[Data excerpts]
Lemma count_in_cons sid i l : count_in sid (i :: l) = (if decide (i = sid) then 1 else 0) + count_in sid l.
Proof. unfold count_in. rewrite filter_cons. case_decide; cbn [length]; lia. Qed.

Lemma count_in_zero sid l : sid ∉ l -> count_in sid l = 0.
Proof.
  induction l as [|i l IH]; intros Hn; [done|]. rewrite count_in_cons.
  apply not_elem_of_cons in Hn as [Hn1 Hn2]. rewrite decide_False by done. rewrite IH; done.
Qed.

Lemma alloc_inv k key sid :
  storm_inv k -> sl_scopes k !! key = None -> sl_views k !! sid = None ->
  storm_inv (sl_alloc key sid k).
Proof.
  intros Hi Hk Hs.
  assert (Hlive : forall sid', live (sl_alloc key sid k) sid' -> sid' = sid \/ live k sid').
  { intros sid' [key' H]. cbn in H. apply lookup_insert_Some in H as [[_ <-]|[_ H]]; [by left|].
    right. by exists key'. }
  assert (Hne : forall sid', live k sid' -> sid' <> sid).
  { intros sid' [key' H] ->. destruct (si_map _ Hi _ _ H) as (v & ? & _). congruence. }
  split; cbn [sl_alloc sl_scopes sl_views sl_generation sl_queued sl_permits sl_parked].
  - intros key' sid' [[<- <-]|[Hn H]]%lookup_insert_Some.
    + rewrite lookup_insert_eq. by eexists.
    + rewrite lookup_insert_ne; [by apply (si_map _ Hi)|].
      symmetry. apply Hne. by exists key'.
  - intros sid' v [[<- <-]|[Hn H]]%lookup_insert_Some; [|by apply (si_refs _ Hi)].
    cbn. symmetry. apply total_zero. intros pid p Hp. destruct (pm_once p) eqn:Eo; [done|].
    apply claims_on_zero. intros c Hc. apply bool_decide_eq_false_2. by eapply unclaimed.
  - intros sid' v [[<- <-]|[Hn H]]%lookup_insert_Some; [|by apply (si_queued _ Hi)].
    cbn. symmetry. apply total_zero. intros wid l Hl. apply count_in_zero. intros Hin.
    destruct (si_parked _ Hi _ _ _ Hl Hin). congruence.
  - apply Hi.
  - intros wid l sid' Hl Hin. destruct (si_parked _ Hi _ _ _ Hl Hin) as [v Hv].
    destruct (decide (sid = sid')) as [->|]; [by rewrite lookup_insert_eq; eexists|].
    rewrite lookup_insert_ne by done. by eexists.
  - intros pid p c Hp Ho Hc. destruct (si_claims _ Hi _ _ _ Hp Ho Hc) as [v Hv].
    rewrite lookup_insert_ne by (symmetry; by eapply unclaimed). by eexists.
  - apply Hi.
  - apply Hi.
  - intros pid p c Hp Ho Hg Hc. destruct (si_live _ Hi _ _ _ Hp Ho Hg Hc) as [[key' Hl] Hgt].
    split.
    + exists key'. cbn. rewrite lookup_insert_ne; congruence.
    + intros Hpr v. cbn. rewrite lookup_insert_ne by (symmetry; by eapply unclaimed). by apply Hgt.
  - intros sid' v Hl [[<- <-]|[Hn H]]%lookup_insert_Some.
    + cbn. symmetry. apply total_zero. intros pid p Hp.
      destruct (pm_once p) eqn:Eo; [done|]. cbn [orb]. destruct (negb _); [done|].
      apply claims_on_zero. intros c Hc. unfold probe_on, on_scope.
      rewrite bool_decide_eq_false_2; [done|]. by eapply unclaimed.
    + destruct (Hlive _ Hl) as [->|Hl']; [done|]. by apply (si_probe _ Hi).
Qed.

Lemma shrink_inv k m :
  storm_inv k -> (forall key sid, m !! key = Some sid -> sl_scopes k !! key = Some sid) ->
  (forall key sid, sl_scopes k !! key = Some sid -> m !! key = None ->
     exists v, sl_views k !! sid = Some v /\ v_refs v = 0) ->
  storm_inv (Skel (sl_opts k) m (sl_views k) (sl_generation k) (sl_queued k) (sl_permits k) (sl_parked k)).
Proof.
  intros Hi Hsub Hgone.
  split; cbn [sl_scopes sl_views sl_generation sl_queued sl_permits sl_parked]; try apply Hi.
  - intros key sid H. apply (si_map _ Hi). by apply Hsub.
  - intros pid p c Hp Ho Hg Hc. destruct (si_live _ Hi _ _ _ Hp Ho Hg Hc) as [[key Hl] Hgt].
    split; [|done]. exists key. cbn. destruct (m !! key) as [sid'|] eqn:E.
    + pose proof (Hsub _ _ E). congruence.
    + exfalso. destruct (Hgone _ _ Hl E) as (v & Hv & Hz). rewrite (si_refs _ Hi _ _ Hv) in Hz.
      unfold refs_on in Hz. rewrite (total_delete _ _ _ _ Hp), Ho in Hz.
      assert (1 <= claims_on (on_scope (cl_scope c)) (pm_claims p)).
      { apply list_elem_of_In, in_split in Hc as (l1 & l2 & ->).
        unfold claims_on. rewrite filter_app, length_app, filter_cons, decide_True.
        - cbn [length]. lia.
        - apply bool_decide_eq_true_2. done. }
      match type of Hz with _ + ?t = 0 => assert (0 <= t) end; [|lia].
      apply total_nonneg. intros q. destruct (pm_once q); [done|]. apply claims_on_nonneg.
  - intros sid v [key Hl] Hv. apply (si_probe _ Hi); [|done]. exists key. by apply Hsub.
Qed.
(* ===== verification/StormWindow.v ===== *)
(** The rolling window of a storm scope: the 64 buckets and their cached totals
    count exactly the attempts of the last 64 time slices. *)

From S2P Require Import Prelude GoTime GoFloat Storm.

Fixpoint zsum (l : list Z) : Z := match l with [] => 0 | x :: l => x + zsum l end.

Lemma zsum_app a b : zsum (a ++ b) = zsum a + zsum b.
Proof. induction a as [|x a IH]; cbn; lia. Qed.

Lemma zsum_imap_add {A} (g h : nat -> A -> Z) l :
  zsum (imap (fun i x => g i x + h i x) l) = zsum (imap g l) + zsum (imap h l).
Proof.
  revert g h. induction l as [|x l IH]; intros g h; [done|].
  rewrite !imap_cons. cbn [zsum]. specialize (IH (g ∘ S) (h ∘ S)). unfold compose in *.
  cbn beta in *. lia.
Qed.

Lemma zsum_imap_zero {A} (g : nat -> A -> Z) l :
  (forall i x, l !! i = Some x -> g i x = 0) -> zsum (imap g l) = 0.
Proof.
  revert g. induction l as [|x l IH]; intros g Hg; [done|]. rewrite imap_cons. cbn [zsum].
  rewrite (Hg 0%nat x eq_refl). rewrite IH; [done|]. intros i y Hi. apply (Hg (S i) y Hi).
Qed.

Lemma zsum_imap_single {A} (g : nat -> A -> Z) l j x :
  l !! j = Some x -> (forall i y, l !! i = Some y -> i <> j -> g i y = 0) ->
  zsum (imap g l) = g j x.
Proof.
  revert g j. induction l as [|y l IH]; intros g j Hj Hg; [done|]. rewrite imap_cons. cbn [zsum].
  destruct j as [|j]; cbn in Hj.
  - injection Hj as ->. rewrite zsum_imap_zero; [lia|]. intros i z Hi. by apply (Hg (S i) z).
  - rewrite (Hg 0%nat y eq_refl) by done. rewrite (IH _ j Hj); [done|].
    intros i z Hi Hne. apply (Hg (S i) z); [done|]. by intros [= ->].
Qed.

■ WHAT TO DO: Could you repeat exactly the lines above from the line with "(si_probe _ Hi)." up to and including the line with "apply total_nonneg. intros", and only those?

■ SOLUTION:
    + destruct (Hlive _ Hl) as [->|Hl']; [done|]. by apply (si_probe _ Hi).
Qed.

Lemma shrink_inv k m :
  storm_inv k -> (forall key sid, m !! key = Some sid -> sl_scopes k !! key = Some sid) ->
  (forall key sid, sl_scopes k !! key = Some sid -> m !! key = None ->
     exists v, sl_views k !! sid = Some v /\ v_refs v = 0) ->
  storm_inv (Skel (sl_opts k) m (sl_views k) (sl_generation k) (sl_queued k) (sl_permits k) (sl_parked k)).
Proof.
  intros Hi Hsub Hgone.
  split; cbn [sl_scopes sl_views sl_generation sl_queued sl_permits sl_parked]; try apply Hi.
  - intros key sid H. apply (si_map _ Hi). by apply Hsub.
  - intros pid p c Hp Ho Hg Hc. destruct (si_live _ Hi _ _ _ Hp Ho Hg Hc) as [[key Hl] Hgt].
    split; [|done]. exists key. cbn. destruct (m !! key) as [sid'|] eqn:E.
    + pose proof (Hsub _ _ E). congruence.
    + exfalso. destruct (Hgone _ _ Hl E) as (v & Hv & Hz). rewrite (si_refs _ Hi _ _ Hv) in Hz.
      unfold refs_on in Hz. rewrite (total_delete _ _ _ _ Hp), Ho in Hz.
      assert (1 <= claims_on (on_scope (cl_scope c)) (pm_claims p)).
      { apply list_elem_of_In, in_split in Hc as (l1 & l2 & ->).
        unfold claims_on. rewrite filter_app, length_app, filter_cons, decide_True.
        - cbn [length]. lia.
        - apply bool_decide_eq_true_2. done. }
      match type of Hz with _ + ?t = 0 => assert (0 <= t) end; [|lia].
      apply total_nonneg. intros q. destruct (pm_once q); [done|]. apply claims_on_nonneg.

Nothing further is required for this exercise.